Description of the task -
Look through the data below and extract, unchanged, the lines from the one that contains "(** * zproxy: a virtual-host HTTP router" to the one that contains "From stdpp Require", both included.

Input data -

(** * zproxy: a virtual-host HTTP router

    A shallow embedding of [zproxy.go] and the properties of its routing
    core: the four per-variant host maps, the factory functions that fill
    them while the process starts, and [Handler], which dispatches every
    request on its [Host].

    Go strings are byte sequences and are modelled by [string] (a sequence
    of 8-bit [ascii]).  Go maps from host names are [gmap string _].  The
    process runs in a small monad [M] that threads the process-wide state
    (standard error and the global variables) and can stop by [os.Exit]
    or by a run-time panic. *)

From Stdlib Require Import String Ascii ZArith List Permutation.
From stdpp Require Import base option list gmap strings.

* * *

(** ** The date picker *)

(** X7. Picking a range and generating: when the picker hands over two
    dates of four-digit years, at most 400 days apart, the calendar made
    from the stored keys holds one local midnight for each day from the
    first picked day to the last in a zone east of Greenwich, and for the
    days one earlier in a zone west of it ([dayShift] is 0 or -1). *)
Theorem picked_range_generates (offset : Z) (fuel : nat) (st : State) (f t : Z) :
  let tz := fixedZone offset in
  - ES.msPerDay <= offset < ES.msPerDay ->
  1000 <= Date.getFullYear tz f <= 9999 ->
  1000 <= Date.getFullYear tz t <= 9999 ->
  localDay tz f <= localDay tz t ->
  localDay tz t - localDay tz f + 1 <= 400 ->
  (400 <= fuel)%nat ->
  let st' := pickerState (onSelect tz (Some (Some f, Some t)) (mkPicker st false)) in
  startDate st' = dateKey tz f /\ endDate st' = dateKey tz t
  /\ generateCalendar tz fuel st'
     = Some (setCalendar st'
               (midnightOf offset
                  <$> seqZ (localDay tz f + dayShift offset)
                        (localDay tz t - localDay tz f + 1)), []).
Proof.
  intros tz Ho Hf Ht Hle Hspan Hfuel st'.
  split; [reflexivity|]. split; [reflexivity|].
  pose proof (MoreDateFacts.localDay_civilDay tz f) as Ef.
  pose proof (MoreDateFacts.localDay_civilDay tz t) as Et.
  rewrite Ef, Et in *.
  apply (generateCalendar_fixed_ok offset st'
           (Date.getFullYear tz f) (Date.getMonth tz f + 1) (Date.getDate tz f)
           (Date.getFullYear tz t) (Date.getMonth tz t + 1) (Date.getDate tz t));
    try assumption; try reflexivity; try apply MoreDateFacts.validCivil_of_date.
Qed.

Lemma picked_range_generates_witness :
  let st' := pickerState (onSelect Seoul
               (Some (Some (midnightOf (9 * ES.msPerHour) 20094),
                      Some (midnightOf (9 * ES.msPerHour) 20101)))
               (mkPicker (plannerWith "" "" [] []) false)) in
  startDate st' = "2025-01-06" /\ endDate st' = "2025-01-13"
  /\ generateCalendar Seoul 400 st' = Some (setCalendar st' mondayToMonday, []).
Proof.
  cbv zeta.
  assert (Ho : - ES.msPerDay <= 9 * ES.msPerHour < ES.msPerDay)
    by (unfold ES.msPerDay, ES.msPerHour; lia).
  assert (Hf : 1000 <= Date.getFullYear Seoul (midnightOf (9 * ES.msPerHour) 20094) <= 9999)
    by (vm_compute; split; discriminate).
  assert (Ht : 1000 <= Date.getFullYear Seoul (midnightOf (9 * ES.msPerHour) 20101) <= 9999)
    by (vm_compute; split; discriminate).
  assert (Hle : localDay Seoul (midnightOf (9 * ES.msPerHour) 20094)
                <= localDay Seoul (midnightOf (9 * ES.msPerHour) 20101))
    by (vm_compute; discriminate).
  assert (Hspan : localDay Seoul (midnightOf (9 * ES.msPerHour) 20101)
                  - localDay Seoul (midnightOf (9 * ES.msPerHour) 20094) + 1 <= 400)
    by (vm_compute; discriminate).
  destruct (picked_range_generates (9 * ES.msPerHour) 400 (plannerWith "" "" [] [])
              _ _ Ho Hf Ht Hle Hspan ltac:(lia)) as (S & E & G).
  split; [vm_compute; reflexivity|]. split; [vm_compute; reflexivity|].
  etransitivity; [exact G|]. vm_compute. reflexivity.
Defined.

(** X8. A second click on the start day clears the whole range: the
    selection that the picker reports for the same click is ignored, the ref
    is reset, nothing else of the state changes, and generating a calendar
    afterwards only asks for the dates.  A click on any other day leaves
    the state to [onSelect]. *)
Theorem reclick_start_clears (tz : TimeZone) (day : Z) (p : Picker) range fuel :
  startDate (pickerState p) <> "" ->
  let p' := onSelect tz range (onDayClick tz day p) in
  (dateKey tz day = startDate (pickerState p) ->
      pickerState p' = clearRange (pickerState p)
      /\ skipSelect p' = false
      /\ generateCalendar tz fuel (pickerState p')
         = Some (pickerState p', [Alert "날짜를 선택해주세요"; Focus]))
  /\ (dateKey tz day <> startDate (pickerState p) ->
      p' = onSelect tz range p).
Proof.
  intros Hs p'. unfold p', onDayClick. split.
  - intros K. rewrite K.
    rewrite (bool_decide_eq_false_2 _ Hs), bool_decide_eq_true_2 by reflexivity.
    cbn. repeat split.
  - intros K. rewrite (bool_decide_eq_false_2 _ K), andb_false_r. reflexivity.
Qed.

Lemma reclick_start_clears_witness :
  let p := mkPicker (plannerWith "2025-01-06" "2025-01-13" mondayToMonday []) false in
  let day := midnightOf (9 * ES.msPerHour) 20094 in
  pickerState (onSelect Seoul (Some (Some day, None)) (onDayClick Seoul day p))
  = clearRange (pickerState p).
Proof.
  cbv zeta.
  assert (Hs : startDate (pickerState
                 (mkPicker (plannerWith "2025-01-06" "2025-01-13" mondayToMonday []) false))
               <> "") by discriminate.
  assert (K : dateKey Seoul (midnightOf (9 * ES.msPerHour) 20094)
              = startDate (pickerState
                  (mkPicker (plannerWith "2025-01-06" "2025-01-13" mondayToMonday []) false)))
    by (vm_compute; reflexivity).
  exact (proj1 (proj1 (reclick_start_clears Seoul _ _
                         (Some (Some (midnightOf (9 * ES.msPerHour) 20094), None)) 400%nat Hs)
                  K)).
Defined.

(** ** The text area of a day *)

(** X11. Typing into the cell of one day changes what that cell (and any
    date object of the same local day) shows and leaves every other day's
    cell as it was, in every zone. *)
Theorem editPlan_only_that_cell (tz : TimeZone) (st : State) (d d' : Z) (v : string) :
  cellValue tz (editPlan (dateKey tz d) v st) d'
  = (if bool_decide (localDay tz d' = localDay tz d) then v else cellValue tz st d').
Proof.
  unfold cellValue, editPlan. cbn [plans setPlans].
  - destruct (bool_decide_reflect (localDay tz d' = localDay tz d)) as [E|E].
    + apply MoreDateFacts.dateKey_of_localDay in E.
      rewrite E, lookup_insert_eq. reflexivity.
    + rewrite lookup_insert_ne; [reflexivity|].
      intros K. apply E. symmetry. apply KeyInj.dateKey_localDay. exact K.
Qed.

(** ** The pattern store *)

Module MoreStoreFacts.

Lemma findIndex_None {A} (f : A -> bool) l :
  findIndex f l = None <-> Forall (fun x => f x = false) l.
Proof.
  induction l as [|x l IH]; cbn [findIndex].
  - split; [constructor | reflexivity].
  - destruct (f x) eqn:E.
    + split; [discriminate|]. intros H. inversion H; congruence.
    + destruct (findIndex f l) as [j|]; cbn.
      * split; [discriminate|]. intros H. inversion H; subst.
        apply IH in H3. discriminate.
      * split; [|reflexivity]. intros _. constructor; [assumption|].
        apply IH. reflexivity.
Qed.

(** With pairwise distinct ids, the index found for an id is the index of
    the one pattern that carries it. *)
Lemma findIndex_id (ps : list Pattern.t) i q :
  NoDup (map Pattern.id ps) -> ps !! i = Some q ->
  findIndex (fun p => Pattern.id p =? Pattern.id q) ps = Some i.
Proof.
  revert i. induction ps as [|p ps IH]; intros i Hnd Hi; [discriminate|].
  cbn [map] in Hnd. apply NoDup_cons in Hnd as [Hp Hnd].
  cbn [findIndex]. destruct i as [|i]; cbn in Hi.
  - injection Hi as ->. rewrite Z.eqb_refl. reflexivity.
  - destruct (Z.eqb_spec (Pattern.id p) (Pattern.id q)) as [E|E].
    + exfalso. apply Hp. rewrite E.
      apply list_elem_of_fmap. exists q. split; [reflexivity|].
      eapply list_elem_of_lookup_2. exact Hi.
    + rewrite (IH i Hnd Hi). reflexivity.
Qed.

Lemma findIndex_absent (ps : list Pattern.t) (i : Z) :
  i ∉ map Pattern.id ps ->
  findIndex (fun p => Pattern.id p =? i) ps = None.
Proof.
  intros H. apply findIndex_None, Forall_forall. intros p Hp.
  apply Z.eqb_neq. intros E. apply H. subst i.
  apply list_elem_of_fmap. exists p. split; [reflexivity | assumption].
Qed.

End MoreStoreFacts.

Written reply -
(** * zproxy: a virtual-host HTTP router

    A shallow embedding of [zproxy.go] and the properties of its routing
    core: the four per-variant host maps, the factory functions that fill
    them while the process starts, and [Handler], which dispatches every
    request on its [Host].

    Go strings are byte sequences and are modelled by [string] (a sequence
    of 8-bit [ascii]).  Go maps from host names are [gmap string _].  The
    process runs in a small monad [M] that threads the process-wide state
    (standard error and the global variables) and can stop by [os.Exit]
    or by a run-time panic. *)

From Stdlib Require Import String Ascii ZArith List Permutation.
From stdpp Require Import base option list gmap strings.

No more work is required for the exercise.